### Recorded information

* * * * * * *

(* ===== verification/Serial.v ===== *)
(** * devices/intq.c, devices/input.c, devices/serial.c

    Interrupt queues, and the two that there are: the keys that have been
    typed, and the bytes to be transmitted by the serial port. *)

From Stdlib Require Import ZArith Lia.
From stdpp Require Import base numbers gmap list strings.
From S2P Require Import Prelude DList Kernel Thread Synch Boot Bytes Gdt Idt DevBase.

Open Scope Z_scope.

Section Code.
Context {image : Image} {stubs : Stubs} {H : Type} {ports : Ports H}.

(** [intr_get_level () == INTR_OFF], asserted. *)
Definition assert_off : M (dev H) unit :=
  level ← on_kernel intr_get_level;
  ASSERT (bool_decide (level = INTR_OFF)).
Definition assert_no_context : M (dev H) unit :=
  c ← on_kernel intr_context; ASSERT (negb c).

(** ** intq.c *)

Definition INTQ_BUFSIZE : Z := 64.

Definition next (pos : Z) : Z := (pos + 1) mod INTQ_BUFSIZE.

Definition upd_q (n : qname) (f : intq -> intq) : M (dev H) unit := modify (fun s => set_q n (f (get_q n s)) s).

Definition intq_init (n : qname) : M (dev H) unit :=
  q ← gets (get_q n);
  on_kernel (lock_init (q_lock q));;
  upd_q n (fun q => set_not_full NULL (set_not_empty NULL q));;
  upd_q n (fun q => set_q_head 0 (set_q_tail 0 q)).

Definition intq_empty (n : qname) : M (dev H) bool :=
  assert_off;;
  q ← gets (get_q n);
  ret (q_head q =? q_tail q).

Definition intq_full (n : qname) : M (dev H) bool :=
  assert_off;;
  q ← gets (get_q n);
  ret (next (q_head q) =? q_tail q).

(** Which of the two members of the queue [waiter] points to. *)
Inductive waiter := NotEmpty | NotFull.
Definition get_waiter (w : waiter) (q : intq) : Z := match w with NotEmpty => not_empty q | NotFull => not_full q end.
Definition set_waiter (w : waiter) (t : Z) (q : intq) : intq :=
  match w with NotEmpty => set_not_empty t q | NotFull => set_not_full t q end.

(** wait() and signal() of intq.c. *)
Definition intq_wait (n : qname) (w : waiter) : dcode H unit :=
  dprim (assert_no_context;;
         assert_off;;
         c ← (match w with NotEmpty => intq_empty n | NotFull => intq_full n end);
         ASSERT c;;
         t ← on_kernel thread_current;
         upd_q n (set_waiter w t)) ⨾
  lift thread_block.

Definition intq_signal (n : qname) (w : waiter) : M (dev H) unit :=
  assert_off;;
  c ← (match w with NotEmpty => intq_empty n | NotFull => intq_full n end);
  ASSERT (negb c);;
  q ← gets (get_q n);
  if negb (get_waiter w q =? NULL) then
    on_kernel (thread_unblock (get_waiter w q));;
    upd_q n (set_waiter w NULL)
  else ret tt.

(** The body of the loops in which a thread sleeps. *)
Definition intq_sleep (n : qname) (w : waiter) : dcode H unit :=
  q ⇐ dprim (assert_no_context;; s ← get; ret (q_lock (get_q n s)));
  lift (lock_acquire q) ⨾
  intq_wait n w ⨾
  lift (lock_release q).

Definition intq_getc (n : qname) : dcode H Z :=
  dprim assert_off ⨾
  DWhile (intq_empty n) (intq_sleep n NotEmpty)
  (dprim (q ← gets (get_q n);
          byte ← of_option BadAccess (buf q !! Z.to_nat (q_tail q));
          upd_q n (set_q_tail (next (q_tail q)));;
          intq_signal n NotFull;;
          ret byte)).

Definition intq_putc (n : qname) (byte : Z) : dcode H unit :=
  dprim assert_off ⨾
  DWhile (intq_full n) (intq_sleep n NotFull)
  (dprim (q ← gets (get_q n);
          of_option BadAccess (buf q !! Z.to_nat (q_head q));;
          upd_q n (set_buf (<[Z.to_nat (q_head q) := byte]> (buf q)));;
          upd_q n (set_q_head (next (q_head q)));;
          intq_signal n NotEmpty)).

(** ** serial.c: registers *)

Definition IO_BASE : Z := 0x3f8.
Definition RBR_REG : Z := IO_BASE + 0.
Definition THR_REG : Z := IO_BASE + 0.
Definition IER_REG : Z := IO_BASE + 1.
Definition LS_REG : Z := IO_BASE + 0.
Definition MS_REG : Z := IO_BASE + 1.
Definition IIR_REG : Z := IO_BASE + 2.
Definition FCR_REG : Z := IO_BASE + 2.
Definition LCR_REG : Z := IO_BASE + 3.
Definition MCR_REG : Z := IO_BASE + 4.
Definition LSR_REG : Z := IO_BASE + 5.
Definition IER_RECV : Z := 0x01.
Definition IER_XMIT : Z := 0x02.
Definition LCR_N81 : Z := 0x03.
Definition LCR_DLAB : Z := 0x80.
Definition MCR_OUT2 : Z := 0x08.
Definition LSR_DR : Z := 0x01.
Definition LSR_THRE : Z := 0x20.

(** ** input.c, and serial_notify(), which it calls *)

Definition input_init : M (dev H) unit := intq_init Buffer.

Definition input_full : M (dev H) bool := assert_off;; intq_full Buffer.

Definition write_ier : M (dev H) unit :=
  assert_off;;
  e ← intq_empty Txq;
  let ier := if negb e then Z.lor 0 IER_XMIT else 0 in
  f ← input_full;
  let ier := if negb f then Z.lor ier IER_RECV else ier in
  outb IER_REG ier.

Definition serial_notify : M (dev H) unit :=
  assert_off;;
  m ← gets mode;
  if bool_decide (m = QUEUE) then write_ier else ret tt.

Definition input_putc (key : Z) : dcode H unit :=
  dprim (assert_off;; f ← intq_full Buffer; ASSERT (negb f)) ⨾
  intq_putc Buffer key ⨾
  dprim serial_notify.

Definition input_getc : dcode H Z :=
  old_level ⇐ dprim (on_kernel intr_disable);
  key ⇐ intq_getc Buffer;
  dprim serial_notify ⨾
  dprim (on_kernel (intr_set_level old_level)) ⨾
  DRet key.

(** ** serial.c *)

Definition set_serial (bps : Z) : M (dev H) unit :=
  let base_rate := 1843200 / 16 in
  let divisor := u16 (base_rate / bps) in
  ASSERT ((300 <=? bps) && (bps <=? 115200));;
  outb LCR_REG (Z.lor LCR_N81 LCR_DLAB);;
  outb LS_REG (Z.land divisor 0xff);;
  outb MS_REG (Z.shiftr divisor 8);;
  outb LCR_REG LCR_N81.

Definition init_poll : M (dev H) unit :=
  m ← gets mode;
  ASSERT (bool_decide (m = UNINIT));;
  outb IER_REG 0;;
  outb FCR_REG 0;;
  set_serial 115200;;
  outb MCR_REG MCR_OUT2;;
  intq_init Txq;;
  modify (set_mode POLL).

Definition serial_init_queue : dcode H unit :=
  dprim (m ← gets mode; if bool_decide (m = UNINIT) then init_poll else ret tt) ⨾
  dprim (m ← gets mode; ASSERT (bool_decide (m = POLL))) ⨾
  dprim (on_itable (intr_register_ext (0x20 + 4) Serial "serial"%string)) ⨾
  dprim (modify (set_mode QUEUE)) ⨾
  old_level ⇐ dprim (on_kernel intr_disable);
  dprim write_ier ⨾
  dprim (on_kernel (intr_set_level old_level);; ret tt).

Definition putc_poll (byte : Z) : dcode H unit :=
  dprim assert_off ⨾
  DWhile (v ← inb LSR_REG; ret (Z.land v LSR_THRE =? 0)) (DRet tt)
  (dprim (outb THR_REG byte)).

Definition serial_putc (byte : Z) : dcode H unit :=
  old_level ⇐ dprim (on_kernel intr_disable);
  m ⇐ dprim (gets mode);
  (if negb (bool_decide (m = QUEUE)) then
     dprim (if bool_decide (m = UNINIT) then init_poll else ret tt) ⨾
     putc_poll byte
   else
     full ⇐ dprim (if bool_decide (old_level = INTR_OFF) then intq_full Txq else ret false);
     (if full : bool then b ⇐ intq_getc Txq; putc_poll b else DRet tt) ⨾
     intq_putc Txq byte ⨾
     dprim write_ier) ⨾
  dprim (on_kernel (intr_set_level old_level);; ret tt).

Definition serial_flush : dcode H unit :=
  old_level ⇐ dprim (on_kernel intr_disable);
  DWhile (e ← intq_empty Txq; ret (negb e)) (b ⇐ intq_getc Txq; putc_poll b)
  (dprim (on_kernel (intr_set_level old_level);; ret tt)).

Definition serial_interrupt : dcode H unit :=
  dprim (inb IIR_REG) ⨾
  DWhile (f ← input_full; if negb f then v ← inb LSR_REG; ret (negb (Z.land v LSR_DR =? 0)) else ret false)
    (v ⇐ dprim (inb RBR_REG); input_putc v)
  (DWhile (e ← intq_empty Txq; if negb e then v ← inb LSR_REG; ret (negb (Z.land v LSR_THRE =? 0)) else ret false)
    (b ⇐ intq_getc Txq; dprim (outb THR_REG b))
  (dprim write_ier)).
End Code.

* * * * * * *

### About this exercise
In the listing above, find the line containing "Definition intq_signal (n" and the line containing "(** The body". Output them and every line between, exactly, and nothing else.

### Response
Definition intq_signal (n : qname) (w : waiter) : M (dev H) unit :=
  assert_off;;
  c ← (match w with NotEmpty => intq_empty n | NotFull => intq_full n end);
  ASSERT (negb c);;
  q ← gets (get_q n);
  if negb (get_waiter w q =? NULL) then
    on_kernel (thread_unblock (get_waiter w q));;
    upd_q n (set_waiter w NULL)
  else ret tt.

(** The body of the loops in which a thread sleeps. *)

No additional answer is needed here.